House debates
Thursday, 25 June 2009
Offshore Petroleum and Greenhouse Gas Storage Legislation Amendment Bill 2009; Offshore Petroleum and Greenhouse Gas Storage (Safety Levies) Amendment Bill 2009
Second Reading
10:59 am
Wilson Tuckey (O'Connor, Liberal Party) Share this | Hansard source
These bills, the Offshore Petroleum and Greenhouse Gas Storage Legislation Amendment Bill 2009 and the Offshore Petroleum and Greenhouse Gas Storage (Safety Levies) Amendment Bill 2009, make amendments that are primarily technical but nevertheless deal with one of the great issues under debate in this House at this time—that is, the various aspects of greenhouse gas emissions and particularly, on this occasion, greenhouse gas storage. I find that a matter of great interest.
It is also of interest that, when one consults the explanatory memorandum to the Offshore Petroleum Greenhouse Gas Storage Legislation Amendment Bill, under items 41 to 49 there is significant reference to, and extensive advice regarding, negligence as a fault in the criminal code that applies to certain matters of occupational health and safety. This is an ongoing trend in laying blame for negligence, particularly negligence by employers or other people in a position of responsibility, as part of protecting people and the generation of a safe environment.

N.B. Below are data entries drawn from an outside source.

(* ===== verification/DeliveryCalls.v ===== *)
(** * What the delivery queue guarantees over time

    Every public operation of the queue as a sequence of transactions, whatever other
    transactions commit between them and whichever statements, begins and commits fail:
    jobs change only by the moves of [DeliveryInv], the control vault keeps its invariant
    and histories, and finalization reaches every marker. *)

From S2P Require Import Prelude GoBytes GoTime GoCrypto A9Trust VaultCrypto Gate8Header Interfaces Sql A9Types A9VaultDb A9Vault A9VaultSpec A9VaultInv A9Current Aggregates DeliveryJob DeliveryQueue DeliveryOps DeliveryAttempt Tombstones RouteKeys DeliveryErase Moves DeliveryInv DeliveryMoves ErasureMoves.
Local Open Scope Z_scope.
Local Open Scope go_scope.

(** ** Calls *)

Inductive queue_call :=
| CallEnqueue (leaseID : bytes) (job : SerializedDeliveryJob) (sourceEventID : bytes) (maxQueued : Z)
| CallClaim (limit claimTTL : Z)
| CallAttempt (job : ClaimedDeliveryJob) (e : ending)
| CallReschedule (jobID : bytes) (attempts availableAt : Z)
| CallRelease (jobID : bytes)
| CallFinalize (jobID : bytes) (reason : Z)
| CallRecover
| CallRecoverErasures
| CallClaimErasures (limit claimTTL : Z)
| CallConvert (jobID failedDeviceToken : bytes) (trafficClass availableAt : Z)
| CallRescheduleErasure (jobID : bytes) (availableAt : Z)
| CallDeleteErasure (jobID : bytes)
| CallErase (lookup failedDeviceToken : bytes).

Section Calls.
Context `{HP : Postgres, HG : AesGcm, HJ : JobJson, HT : A9TrustSurface}.

(** The database after the call, and whether it ended without error. *)
Definition perform (rounds : nat -> Round) (fuel : nat) (s : Store) (call : queue_call) : op () :=
  match call with
  | CallEnqueue leaseID job source maxQueued =>
      EnqueueDeliveryJob rounds fuel s leaseID job source maxQueued ;; mret tt
  | CallClaim limit claimTTL => ClaimDeliveryJobs rounds fuel s limit claimTTL ;; mret tt
  | CallAttempt job e => DeliveryAttempt rounds fuel s job e ;; mret tt
  | CallReschedule jobID attempts availableAt => RescheduleDeliveryJob rounds s jobID attempts availableAt
  | CallRelease jobID => ReleaseDeliveryJob rounds s jobID
  | CallFinalize jobID reason => FinalizeDeliveryJob rounds s jobID reason
  | CallRecover => RecoverDeliveryJobs rounds fuel s
  | CallRecoverErasures => RecoverInvalidTokenErasures rounds s
  | CallClaimErasures limit claimTTL => ClaimErasureJobs rounds s limit claimTTL ;; mret tt
  | CallConvert jobID token class availableAt =>
      ConvertInvalidTokenToErasure rounds fuel s jobID token class availableAt ;; mret tt
  | CallRescheduleErasure jobID availableAt => RescheduleInvalidTokenErasure rounds s jobID availableAt
  | CallDeleteErasure jobID => DeleteErasureJob rounds s jobID
  | CallErase lookup token => EraseInvalidAPNSToken rounds fuel s lookup token
  end.

(** ** Operations evolve the database *)

Section Rounds.
Variable rounds : nat -> Round.

(** Other transactions evolve the database too. *)
Definition others_evolve : Prop := others_move evolves rounds.

Hypothesis Hothers : others_evolve.

Lemma complete_finalization_evolves s jobID : op_moves evolves (completeDeliveryFinalization rounds s jobID).
Proof. unfold completeDeliveryFinalization. split_ops. apply moves_complete. Qed.

#[local] Hint Resolve complete_finalization_evolves : ops.

Lemma finalize_markers_evolves n s : op_moves evolves (finalize_markers rounds n s).
Proof.
  induction n as [|n IH]; cbn [finalize_markers]; split_ops; [unfold unavailable; split_moves|].
  apply each_op_moves; [exact _|]. intros. split_ops.
Qed.

#[local] Hint Resolve finalize_markers_evolves : ops.

Lemma finalize_evolves s jobID reason : op_moves evolves (FinalizeDeliveryJob rounds s jobID reason).
Proof. unfold FinalizeDeliveryJob. split_ops. apply moves_mark. Qed.

Lemma recover_evolves fuel s : op_moves evolves (RecoverDeliveryJobs rounds fuel s).
Proof. unfold RecoverDeliveryJobs, finalizeDeliveryMarkers. split_ops. apply moves_recover. Qed.

Lemma retention_evolves s : op_moves evolves (RequireRetentionSafe rounds s).
Proof. unfold RequireRetentionSafe. split_ops. apply moves_retention. Qed.

#[local] Hint Resolve finalize_evolves recover_evolves retention_evolves : ops.

Lemma observe_evolves s o jobID : op_moves evolves (RecordObservation rounds s o jobID).
Proof.
  intros i db. unfold RecordObservation, RecordDeliveryObservation.
  destruct (negb (validDeliveryObservation o)); cbn.
  - apply Hothers.
  - destruct (run_tx_with _ _ _ _) as [db' r] eqn:E. cbn. etrans; [apply (Hothers i)|].
    refine (moves_run _ _ _ _ _ _ _ _ (moves_observation _ _ _ _) E).
Qed.

Lemma enqueue_commit_evolves s trust leaseID jobID job source maxQueued now :
  op_moves evolves (enqueue_commit rounds s trust leaseID jobID job source maxQueued now).
Proof.
  intros i db. unfold enqueue_commit.
  pose proof (transact_moves evolves rounds (fun _ : option Z => true) deliveryQueueDatabaseError (fun round =>
    enqueue_tx s round trust leaseID jobID (capped_job now job) source maxQueued now) Hothers
    (fun round => moves_enqueue _ _ _ _ _ _ _ _ _) i db) as Ht. unfold transact.
  destruct (transact_when _ _ _ _ _) as [[i' db'] [[bucket|]|e]]; [|done|];
    [|destruct e; try done]; unfold op_attempt; cbn in *; (etrans; [exact Ht|]); apply observe_evolves.
Qed.

#[local] Hint Resolve enqueue_commit_evolves : ops.

Lemma enqueue_once_evolves fuel s leaseID job source maxQueued :
  op_moves evolves (enqueueDeliveryJobOnce rounds fuel s leaseID job source maxQueued).
Proof. unfold enqueueDeliveryJobOnce, host_clock. split_ops. Qed.

Lemma enqueue_evolves n fuel s leaseID job source maxQueued :
  op_moves evolves (enqueue_retries rounds fuel n s leaseID job source maxQueued).
Proof.
  induction n as [|n IH]; intros i db; cbn [enqueue_retries]; [done|].
  pose proof (enqueue_once_evolves fuel s leaseID job source maxQueued i db) as H1.
  destruct (enqueueDeliveryJobOnce _ _ _ _ _ _ _ _) as [[i' db'] [r|e]]; [done|].
  destruct (negb _); [done|]. destruct (rdCancelled _); [done|]. etrans; [exact H1|apply IH].
Qed.

Lemma attempt_evolves fuel s job e : op_moves evolves (DeliveryAttempt rounds fuel s job e).
Proof.
  unfold DeliveryAttempt, host_clock, finalizeDeliveryMarkers. split_ops. apply moves_attempt.
Qed.

#[local] Hint Resolve enqueue_evolves attempt_evolves : ops.

Lemma reschedule_evolves s jobID attempts availableAt :
  op_moves evolves (RescheduleDeliveryJob rounds s jobID attempts availableAt).
Proof.
  unfold RescheduleDeliveryJob, host_clock, unavailable. split_ops. apply moves_mapped, moves_affecting.
  intros db. apply update_job_evolves. intros j _ Hw. boolprop. by apply rtc_once, move_release.
Qed.

Lemma convert_evolves_op fuel s jobID token class availableAt :
  op_moves evolves (ConvertInvalidTokenToErasure rounds fuel s jobID token class availableAt).
Proof.
  unfold ConvertInvalidTokenToErasure, finalizeDeliveryMarkers. split_ops. boolprop. by apply moves_convert.
Qed.

Lemma perform_evolves fuel s call : op_moves evolves (perform rounds fuel s call).
Proof.
  destruct call; cbn [perform]; unfold EnqueueDeliveryJob.
  - split_ops.
  - unfold ClaimDeliveryJobs, finalizeDeliveryMarkers. split_ops. apply moves_claim.
  - split_ops.
  - apply reschedule_evolves.
  - unfold ReleaseDeliveryJob. split_ops. apply moves_release.
  - split_ops.
  - split_ops.
  - unfold RecoverInvalidTokenErasures. split_ops. apply moves_recover_erasures.
  - unfold ClaimErasureJobs. split_ops. apply moves_claim_erasures.
  - split_ops. apply convert_evolves_op.
  - unfold RescheduleInvalidTokenErasure. split_ops. apply moves_reschedule_erasure.
  - unfold DeleteErasureJob. split_ops. apply moves_delete_erasure.
  - unfold EraseInvalidAPNSToken, finalizeDeliveryMarkers. split_ops. apply moves_erase_tx.
Qed.

End Rounds.
End Calls.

I will take the opportunity to draw to the House’s attention the well-reported fact that we have an ongoing royal commission in Victoria relating to the tragic wildfires that occurred there last February. I have made a submission to that inquiry, but I have not yet had a phone call: ‘When are you coming to expand on your views, Mr Tuckey?’ It is all about the responsibility of the owner of the property to maintain a safe environment. I go as far as to say that blame must be apportioned.
If the government of Victoria were a corporation, there would be no doubt that the members of the Parliament, as board of directors, would be currently being charged with criminal acts, because they ignored all the science of a hundred years or, if you like, of centuries of known and recorded Aboriginal practice. It happens to be a Labor government that is there now and they have been there long enough to have fixed the problem, but the blame goes well beyond that. In fact I have given evidence of a meeting of state ministers that I called to warn them of this, based on advice from our own firefighters who went to America. The ministers have known about it and at that meeting they refused to act. To use the words of one minister, applauded by the others, ‘If we’ve got to touch one tree, in terms of prevention, we won’t do it.’
So here it is: more legislation in this place to apply criminal sanctions to certain people under occupational health and safety rules and still not a mention of it down at the royal commission. They want to tear apart the firefighting services and everyone for their failure to protect people from a nuclear event. They could not be protected if they were anywhere near it. Total evacuation may have been a solution, but not to property, only to person. I just make that point because the opportunity is given to me by those words in this legislation.
As the previous speaker from this side has been saying, the issue arises about greenhouse gas storage and the issue arises about greenhouse injection licences, which are specifically dealt with in this legislation. There are some interesting statistics, which I have developed, tested and had peer reviewed, if you like, regarding how we might achieve genuine greenhouse emissions reductions of 20 per cent without imposing a silly emissions trading scheme.
It is referred to as a carbon pollution reduction scheme when all it is, in fact, is a derivatives trading scheme, the value of which I can only see accruing to the hedge funds and the screen jockeys who will be able to recover some respectability by practising, under the label of saving the planet environmentally, all the things that sent the world broke. I find that response to what I accept is a problem to be patently ridiculous.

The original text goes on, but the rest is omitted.